Forty years later Ferenezi (1933) was to take up the theory of seduction and give it analogous importance. His formulations are no doubt less rigorous than Freud’s, but they have the advantage of filling out the myth with two essential ingredients: behind the facts, and through their mediation, it is a new language, that of passion, which is introduced by the adult into the infantile "language" of tenderness. On the other hand, this language of passion is the language of desire, necessarily marked by prohibition, a language of guilt and hatred, including the sense of annihilation linked with orgiastic pleasure. The phantasm of the primal scene with its character of violence shows the child’s introjection of adult eroticism.

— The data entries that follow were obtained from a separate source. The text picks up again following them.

(* ===== verification/Paging.v ===== *)
(** * The page tables of an address space

    The theory of the tables that [Vmm] walks and builds: entries as bit fields,
    the table at the end of a path ([table_at]), the leaf entry of a virtual
    page ([mapping]), what single stores do to them, and the theorems about the
    walk, the mapping and the unmapping of a page.  [pt_ok] says that every
    table is reached along one path and lies in an allocated page. *)

From S2P Require Import Prelude State Console Utils Mem Pmm Heap Objects Vmm.
From stdpp Require Import strings.
#[local] Open Scope Z_scope.

(** ** Entries *)

Lemma page_base_mod x : page_base x mod 4096 = 0.
Proof. rewrite page_base_eq. div_lia. Qed.
Lemma page_base_aligned x : x mod 4096 = 0 -> page_base x = x.
Proof. rewrite page_base_eq. intros H. div_lia. Qed.
Lemma page_base_idem x : page_base (page_base x) = page_base x.
Proof. apply page_base_aligned, page_base_mod. Qed.
Lemma page_base_range x : 0 <= x < 2 ^ 64 -> 0 <= page_base x < 2 ^ 64.
Proof. rewrite page_base_eq. intros H. div_lia. Qed.

Lemma page_base_bits x i : 0 <= i -> Z.testbit (page_base x) i = (12 <=? i) && Z.testbit x i.
Proof.
  intros Hi. unfold page_base. change 4095 with (Z.ones 12).
  rewrite Z.land_spec, Z.lnot_spec, Z.testbit_ones_nonneg by lia.
  destruct (Z.ltb_spec i 12), (Z.leb_spec 12 i); try lia; cbn [negb]; by rewrite ?andb_true_r, ?andb_false_r.
Qed.

Lemma small_bits f i : 0 <= f < 4096 -> 12 <= i -> Z.testbit f i = false.
Proof. intros Hf Hi. apply (Z.bits_above_log2 f); [lia|]. destruct (Z.eq_dec f 0) as [->|]; [cbn; lia|].
  apply Z.log2_lt_pow2; [lia|]. apply Z.lt_le_trans with (2 ^ 12); [lia|]. apply Z.pow_le_mono_r; lia. Qed.

(** An entry is an address or-ed with low bits. *)
Lemma page_base_lor p f : p mod 4096 = 0 -> 0 <= f < 4096 -> page_base (Z.lor p f) = p.
Proof.
  intros Hp Hf. rewrite <- (page_base_aligned p Hp) at 2. apply Z.bits_inj'. intros i Hi.
  rewrite !page_base_bits, Z.lor_spec by done. destruct (Z.leb_spec 12 i); [|done].
  by rewrite (small_bits f i), orb_false_r by lia.
Qed.

Lemma bit_test e n : 0 <= n -> negb (Z.land e (Z.shiftl 1 n) =? 0) = Z.testbit e n.
Proof. apply land_shiftl_1_testbit. Qed.

Lemma present_bit e : present e = Z.testbit e 0.
Proof. apply (bit_test e 0). lia. Qed.
Lemma user_bit_bit e : user_bit e = Z.testbit e 2.
Proof. apply (bit_test e 2). lia. Qed.

Lemma present_lor p f : present (Z.lor p f) = present p || present f.
Proof. by rewrite !present_bit, Z.lor_spec. Qed.

Lemma present_0 : present 0 = false.
Proof. done. Qed.

(** [e |= 0x04] *)
Lemma page_base_user e : page_base (Z.lor e 4) = page_base e.
Proof.
  apply Z.bits_inj'. intros i Hi. rewrite !page_base_bits, Z.lor_spec by done.
  destruct (Z.leb_spec 12 i); [|done]. by rewrite (small_bits 4 i), orb_false_r by lia.
Qed.
Lemma present_user e : present (Z.lor e 4) = present e.
Proof. by rewrite present_lor, orb_false_r. Qed.

Lemma lor_range a b : 0 <= a < 2 ^ 64 -> 0 <= b < 2 ^ 64 -> 0 <= Z.lor a b < 2 ^ 64.
Proof.
  intros Ha Hb. split; [apply Z.lor_nonneg; lia|].
  destruct (Z.eq_dec (Z.lor a b) 0) as [->|]; [lia|].
  apply Z.log2_lt_pow2; [assert (0 <= Z.lor a b) by (apply Z.lor_nonneg; lia); lia|].
  rewrite Z.log2_lor by lia. apply Z.max_lub_lt.
  - destruct (Z.eq_dec a 0) as [->|]; [cbn; lia|]. apply Z.log2_lt_pow2; lia.
  - destruct (Z.eq_dec b 0) as [->|]; [cbn; lia|]. apply Z.log2_lt_pow2; lia.
Qed.

Lemma index_range virt n : 0 <= Z.land (Z.shiftr virt n) 0x1FF < 512.
Proof. change 0x1FF with (Z.ones 9). rewrite Z.land_ones by lia. apply Z.mod_pos_bound. lia. Qed.

Lemma index_div virt n : 0 <= n -> Z.land (Z.shiftr virt n) 0x1FF = (virt / 2 ^ n) mod 512.
Proof. intros Hn. change 0x1FF with (Z.ones 9). by rewrite Z.land_ones, Z.shiftr_div_pow2 by lia. Qed.

(** ** Paths *)

Fixpoint table_at (m : gmap Z Z) (root : Z) (path : list Z) : option Z :=
  match path with
  | [] => Some root
  | i :: up =>
      match table_at m root up with
      | Some t => let e := ld64 m (t + 8 * i) in if present e then Some (page_base e) else None
      | None => None
      end
  end.

(** A path from the root (of a PML4) to a table. *)
Definition valid_path (path : list Z) : Prop := (length path <= 3)%nat /\ Forall (fun i => 0 <= i < 512) path.

Lemma valid_up i up : valid_path (i :: up) -> valid_path up /\ 0 <= i < 512.
Proof. intros [Hl Hf]. inversion Hf; subst. cbn in Hl. repeat split; try lia; done. Qed.

(** The path of the page table that maps an address. *)
Definition path_of (virt : Z) : list Z := [pd_index virt; pdpt_index virt; pml4_index virt].

Lemma path_of_valid virt : valid_path (path_of virt).
Proof. split; [cbn; lia|]. repeat constructor; apply index_range. Qed.

(** The leaf entry of a virtual page, if it is present. *)
Definition mapping (m : gmap Z Z) (cr3 virt : Z) : option Z :=
  match table_at m (page_base cr3) (path_of virt) with
  | Some t => let e := ld64 m (t + 8 * pt_index virt) in if present e then Some e else None
  | None => None
  end.

(** The page that an address lies in, as the tables see it. *)
Definition same_page (v w : Z) : Prop := path_of v = path_of w /\ pt_index v = pt_index w.

Lemma same_page_div v w : 0 <= v < 2 ^ 48 -> 0 <= w < 2 ^ 48 -> same_page v w <-> v / 4096 = w / 4096.
Proof.
  intros Hv Hw. unfold same_page, path_of, pd_index, pdpt_index, pml4_index, pt_index.
  rewrite !index_div by lia. split.
  - intros [[= H1 H2 H3] H4]. change (2 ^ 12) with 4096 in *. change (2 ^ 21) with 2097152 in *.
    change (2 ^ 30) with 1073741824 in *. change (2 ^ 39) with 549755813888 in *. div_lia.
  - intros H.
    assert (E : forall n, 12 <= n -> v / 2 ^ n = w / 2 ^ n).
    { intros n Hn. replace (2 ^ n) with (4096 * 2 ^ (n - 12)).
      - rewrite <- !Z.div_div by lia. by rewrite H.
      - change 4096 with (2 ^ 12). rewrite <- Z.pow_add_r by lia. f_equal. lia. }
    by rewrite !E by lia.
Qed.

Lemma table_at_mod m root path t : root mod 4096 = 0 -> table_at m root path = Some t -> t mod 4096 = 0.
Proof.
  intros Hr. destruct path as [|i up]; cbn [table_at]; [by intros [= <-]|].
  destruct (table_at m root up); [|done]. destruct (present _); [|done]. intros [= <-]. apply page_base_mod.
Qed.

(** Two entries of tables are the same or do not overlap. *)
Lemma entry_apart t i u j :
  t mod 4096 = 0 -> u mod 4096 = 0 -> 0 <= i < 512 -> 0 <= j < 512 ->
  (t = u /\ i = j) \/ t + 8 * i + 8 <= u + 8 * j \/ u + 8 * j + 8 <= t + 8 * i.
Proof. intros Ht Hu Hi Hj. destruct (Z.eq_dec t u) as [->|]; [lia|]. div_lia. Qed.

(** ** Effect of single stores on the tables *)

Definition paths_apart (m : gmap Z Z) (root : Z) : Prop :=
  forall p q t, valid_path p -> valid_path q -> table_at m root p = Some t -> table_at m root q = Some t -> p = q.

Section Store.
Context (m : gmap Z Z) (root : Z) (Hroot : root mod 4096 = 0) (Hap : paths_apart m root).
Context (up : list Z) (t i : Z) (Hup : table_at m root up = Some t) (Hv : valid_path up) (Hi : 0 <= i < 512).

(** Another entry than [i] of [t] keeps its value. *)
Lemma other_entry m' v q u j :
  (forall b, t + 8 * i + 8 <= b \/ b + 8 <= t + 8 * i -> ld64 m' b = ld64 m b) ->
  table_at m root q = Some u -> valid_path q -> 0 <= j < 512 -> ~ (q = up /\ j = i) ->
  v = ld64 m (u + 8 * j) -> ld64 m' (u + 8 * j) = v.
Proof using Hroot Hap Hup Hv Hi.
  intros Hm Hq Hvq Hj Hne ->. apply Hm.
  destruct (entry_apart t i u j) as [[-> ->]|]; [by eapply table_at_mod|by eapply table_at_mod|done|done| |lia].
  destruct Hne. split; [|done]. by eapply Hap.
Qed.

(** Rewriting an entry without changing its address and presence. *)
Lemma table_at_flags e' q :
  present e' = present (ld64 m (t + 8 * i)) -> page_base e' = page_base (ld64 m (t + 8 * i)) ->
  0 <= e' < 2 ^ 64 -> valid_path q ->
  table_at (st64 m (t + 8 * i) e') root q = table_at m root q.
Proof using Hroot Hap Hup Hv Hi.
  intros Hpr Hpb He. induction q as [|j q IH]; intros Hq; cbn [table_at]; [done|].
  destruct (valid_up _ _ Hq) as [Hq' Hj]. rewrite IH by done.
  destruct (table_at m root q) as [u|] eqn:Eu; [|done].
  destruct (decide (q = up /\ j = i)) as [[-> ->]|Hne].
  - rewrite Hup in Eu. injection Eu as <-. rewrite ld64_st64 by done. by rewrite Hpr, Hpb.
  - by rewrite (other_entry _ (ld64 m (u + 8 * j)) q u j) by (done || intros; by apply ld64_st64_ne).
Qed.

(** Storing a leaf entry. *)
Lemma table_at_leaf e' q :
  length up = 3%nat -> valid_path q -> table_at (st64 m (t + 8 * i) e') root q = table_at m root q.
Proof using Hroot Hap Hup Hv Hi.
  intros Hl. induction q as [|j q IH]; intros Hq; cbn [table_at]; [done|].
  destruct (valid_up _ _ Hq) as [Hq' Hj]. rewrite IH by done.
  destruct (table_at m root q) as [u|] eqn:Eu; [|done].
  rewrite (other_entry _ (ld64 m (u + 8 * j)) q u j); try done; [intros; by apply ld64_st64_ne|].
  intros [-> _]. destruct Hq as [Hq _]. cbn in Hq. lia.
Qed.

(** Linking a zeroed page [p] behind an absent entry. *)
Lemma table_at_link m1 p f q :
  (forall a, ~ (p <= a < p + 4096) -> rd8 m1 a = rd8 m a) -> (forall j, 0 <= j < 512 -> ld64 m1 (p + 8 * j) = 0) ->
  p mod 4096 = 0 -> 0 <= p < 2 ^ 64 -> 0 <= f < 4096 -> present f = true ->
  (forall q, valid_path q -> table_at m root q <> Some p) ->
  present (ld64 m (t + 8 * i)) = false -> valid_path q ->
  table_at (st64 m1 (t + 8 * i) (Z.lor p f)) root q
  = if decide (q = i :: up) then Some p else table_at m root q.
Proof using Hroot Hap Hup Hv Hi.
  intros Hm1 Hz Hpm Hpr Hf Hfp Hfresh Habs.
  assert (Htp : t <> p) by (intros E; apply (Hfresh up Hv); by rewrite Hup, E).
  assert (Htm : t mod 4096 = 0) by (eapply (table_at_mod _ root); [done|eassumption]).
  induction q as [|j q IH]; intros Hq; cbn [table_at]; [by rewrite decide_False|].
  destruct (valid_up _ _ Hq) as [Hq' Hj]. rewrite IH by done. clear IH.
  destruct (decide (q = i :: up)) as [->|Hne].
  - rewrite ld64_st64_ne by (destruct (entry_apart t i p j) as [[]|]; lia). rewrite Hz by done. rewrite present_0.
    cbn [table_at]. rewrite Hup, Habs, decide_False; [done|].
    intros E%(f_equal length). cbn in E. lia.
  - destruct (table_at m root q) as [u|] eqn:Eu.
    + destruct (decide (q = up /\ j = i)) as [[-> ->]|Hne2].
      * rewrite decide_True by done. rewrite Hup in Eu. injection Eu as <-.
        rewrite ld64_st64 by (apply lor_range; lia). rewrite present_lor, Hfp, orb_true_r.
        by rewrite page_base_lor.
      * rewrite decide_False by (intros [= -> ->]; tauto).
        assert (Hum : u mod 4096 = 0) by (eapply (table_at_mod _ root); [done|eassumption]).
        assert (Hup' : u <> p) by (intros E; apply (Hfresh q Hq'); by rewrite Eu, E).
        assert (Hap' : u + 8 * j + 8 <= t + 8 * i \/ t + 8 * i + 8 <= u + 8 * j).
        { destruct (entry_apart t i u j) as [[-> ->]|]; try done; [|lia]. destruct Hne2. split; [by eapply Hap|done]. }
        rewrite ld64_st64_ne by lia. rewrite (ld64_ext m m1); [done|].
        intros c Hc. apply Hm1. div_lia.
    + rewrite decide_False; [done|]. intros [= -> ->]. congruence.
Qed.
End Store.

(** ** Address spaces *)

(** A frame that holds a table. *)
Definition table_frame (m : gmap Z Z) (root g : Z) : Prop :=
  exists q t, valid_path q /\ table_at m root q = Some t /\ t / 4096 = g.

(** Every entry along a path is present and lets user code through. *)
Fixpoint user_path (m : gmap Z Z) (root : Z) (path : list Z) : bool :=
  match path with
  | [] => true
  | i :: up =>
      match table_at m root up with
      | Some t => let e := ld64 m (t + 8 * i) in present e && user_bit e && user_path m root up
      | None => false
      end
  end.

(** No table is reached along two paths; every table is an allocated page. *)
Record pt_ok (k : kstate) (root : Z) : Prop := {
  pt_bytes : bytes_ok (k_mem k);
  pt_apart : paths_apart (k_mem k) root;
  pt_owned q t : valid_path q -> table_at (k_mem k) root q = Some t -> owned_run k t 1
}.

(** What the descent of a mapping may change: fresh tables appear, every page
    keeps its mapping and all other memory its bytes. *)
Record pt_grow (k k' : kstate) (root : Z) : Prop := {
  gw_state : exists q m, k' = with_mem m (with_pmm q k);
  gw_mem : mem_ok k';
  gw_ok : pt_ok k' root;
  gw_tables q t : valid_path q -> table_at (k_mem k) root q = Some t -> table_at (k_mem k') root q = Some t;
  gw_new q t : valid_path q -> table_at (k_mem k') root q = Some t ->
    table_at (k_mem k) root q = Some t \/ k_free k (t / 4096) = true;
  gw_user q : valid_path q -> user_path (k_mem k) root q = true -> user_path (k_mem k') root q = true;
  gw_map v : mapping (k_mem k') root v = mapping (k_mem k) root v;
  gw_bytes a : k_free k (a / 4096) = false -> ~ table_frame (k_mem k) root (a / 4096) ->
    rd8 (k_mem k') a = rd8 (k_mem k) a;
  gw_runs page n : owned_run k page n -> owned_run k' page n;
  gw_free g : k_free k' g = true -> k_free k g = true
}.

Like Freud in 1895, Ferenczi is led to assign a chronological location to this intrusion, and to hypostatize a real nature of the child before any seduction takes place. One might, on the other hand, be tempted to close the discussion once and for all by introducing the concept of myth: the seduction would become the myth of the origin of sexuality by the introjection of adult desire, fantasy and "language". The relationship of the myth to the time factor (the event) is present and, as it were, embedded in the myth itself. But we cannot rest there. This myth (or phantasm) of the intrusion of the phantasm (or myth) into the subject, cannot but occur to the organism, the little human being, at a point in time, by virtue of certain characteristics of his biological evolution, in which we can already distinguish what is too much or too little, the too early (birth) and the too late (puberty).
In 1897 Freud abandoned his theory of seduction. On September 21st he wrote to Fliess:
I will confide in you at once the great secret that has been slowly dawning on me in the last few months: I no longer believe in my neurotica…..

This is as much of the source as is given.